They’re not as accomplished as Boston’s slugging duo, nor do they receive the same accolades, but if Ortiz and Ramirez are baseball’s best one-two punch, Hafner and Martinez might be the best 1A-2A punch, a pair that could give the Red Sox fits in the American League Championship Series, which begins tonight in Fenway Park.

Game 1 will showcase the league’s top two pitchers, 20-game winner Josh Beckett of the Red Sox versus 19-game winner C.C. Sabathia of the Indians, who are expected to finish one-two -- flip a coin to determine the order -- in the AL Cy Young Award voting.

Ortiz and Ramirez will get equal billing after adding to their big-game resumes by manhandling the Angels in Boston’s three-game division series sweep.

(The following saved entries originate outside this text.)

(** What [replace] cuts out: a match of [frameRegEx] is the marker
    [[FRAME]], the captured body and the marker [[/FRAME]]; removing it
    joins the text before and after; the flag is a digit that follows
    [key_frame=] inside the body. *)
Theorem frameRegEx_match_shape (s : text) (m : FrameMatch) :
  frameRegEx_match s = Some m ->
  exists pre post,
    s = pre ++ lit "[FRAME]" ++ m_body m ++ lit "[/FRAME]" ++ post /\
    remove_match s m = pre ++ post /\
    is_digit (m_flag m) = true /\
    contains (m_body m) (lit "key_frame=" ++ [m_flag m]) = true.
Proof.
  unfold frameRegEx_match. intros H.
  apply up_inv in H as [st [_ H]]. cbv beta zeta in H.
  destruct (at_pos s st (lit "[FRAME]")) eqn:Ho; [|discriminate].
  apply down_inv in H as [l1 [_ H]].
  destruct (at_pos s (st + 7 + l1) (lit "key_frame=")) eqn:Hk; [|discriminate].
  destruct (nth_error s (st + 7 + l1 + 10)) as [d|] eqn:Hd; [|discriminate].
  destruct (is_digit d) eqn:Hdig; [|discriminate].
  apply down_inv in H as [l2 [_ H]].
  destruct (at_pos s (st + 7 + l1 + 11 + l2) (lit "[/FRAME]")) eqn:Hc;
    [|discriminate].
  injection H as <-. cbn [m_body m_flag m_start m_end].
  pose proof (at_pos_length s _ (lit "[/FRAME]") ltac:(discriminate) Hc) as Hq.
  apply at_pos_split in Ho, Hk, Hc.
  change (List.length (lit "[FRAME]")) with 7 in Ho, Hq.
  change (List.length (lit "key_frame=")) with 10 in Hk.
  change (List.length (lit "[/FRAME]")) with 8 in Hc, Hq.
  set (b := st + 7) in *. set (q := b + l1 + 11 + l2) in *.
  exists (firstn st s), (skipn (q + 8) s).
  split; [|split; [reflexivity|split; [exact Hdig|]]].
  - rewrite <- (firstn_skipn st s) at 1. f_equal. rewrite Ho. f_equal.
    fold b. rewrite <- (firstn_skipn (q - b) (skipn b s)) at 1. f_equal.
    rewrite skipn_skipn. replace (q - b + b) with q by (unfold q, b; lia).
    exact Hc.
  - unfold contains. apply existsb_exists. exists l1. split.
    + apply in_seq. rewrite length_firstn, length_skipn. unfold q, b in *. lia.
    + unfold at_pos. rewrite skipn_firstn_comm, skipn_skipn.
      replace (l1 + b) with (b + l1) by lia.
      rewrite Hk, (skipn_nth_error _ _ _ Hd).
      replace (q - b - l1) with (S (S (S (S (S (S (S (S (S (S (S l2)))))))))))
        by (unfold q, b; lia).
      simpl. rewrite Ascii.eqb_refl. reflexivity.
Qed.

Lemma frameRegEx_match_shape_witness :
  frameRegEx_match block_not_key = Some (mkFM 0 28 (lit "
key_frame=0
") "0"%char) /\
  exists pre post,
    block_not_key = pre ++ lit "[FRAME]" ++ lit "
key_frame=0
" ++ lit "[/FRAME]" ++ post /\
    remove_match block_not_key (mkFM 0 28 (lit "
key_frame=0
") "0"%char) = pre ++ post /\
    is_digit "0"%char = true /\
    contains (lit "
key_frame=0
") (lit "key_frame=" ++ ["0"%char]) = true.
Proof.
  assert (H : frameRegEx_match block_not_key = Some (mkFM 0 28 (lit "
key_frame=0
") "0"%char)) by (vm_compute; reflexivity).
  split; [exact H|]. exact (frameRegEx_match_shape _ _ H).
Defined.

Lemma filterFrames_cons k ks : filterFrames (k :: ks) = filter_loop k ks.
Proof.
  unfold filterFrames. cbn [filter_loop].
  replace (Z.of_N (pts_time k) - Z.of_N (pts_time k) >? 180)%Z with false
    by (symmetry; rewrite Z.gtb_ltb; apply Z.ltb_ge; lia).
  reflexivity.
Qed.

Lemma filter_loop_length lastFrame l :
  List.length (filter_loop lastFrame l) <= List.length l.
Proof.
  revert lastFrame. induction l as [|f l IH]; intros lastFrame; simpl; [lia|].
  destruct (_ >? _)%Z; simpl; [specialize (IH f)|specialize (IH lastFrame)]; lia.
Qed.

But don’t lose Hafner and Martinez on the marquee.

“We don’t play in a big market, and we’re not going to be the lead-in to SportsCenter, so, yeah, they do get overshadowed a bit,” Indians pitcher Paul Byrd said before a rain-abbreviated workout Thursday.

“When you think of the best catcher in the AL, everyone talks about Ivan Rodriguez, and when they talk about designated hitters, it’s Big Papi [Ortiz]. In the rest of the country, our guys are overlooked, but not in our minds or our town.”

Indeed, in Cleveland, the 6-foot-3, 240-pound Hafner, a left-handed-hitting designated hitter/first baseman, has a candy bar named after him, the Pronk Bar. And the front of the T-shirt Byrd wore Thursday said, “Got Pronk?” The back said, “We do!”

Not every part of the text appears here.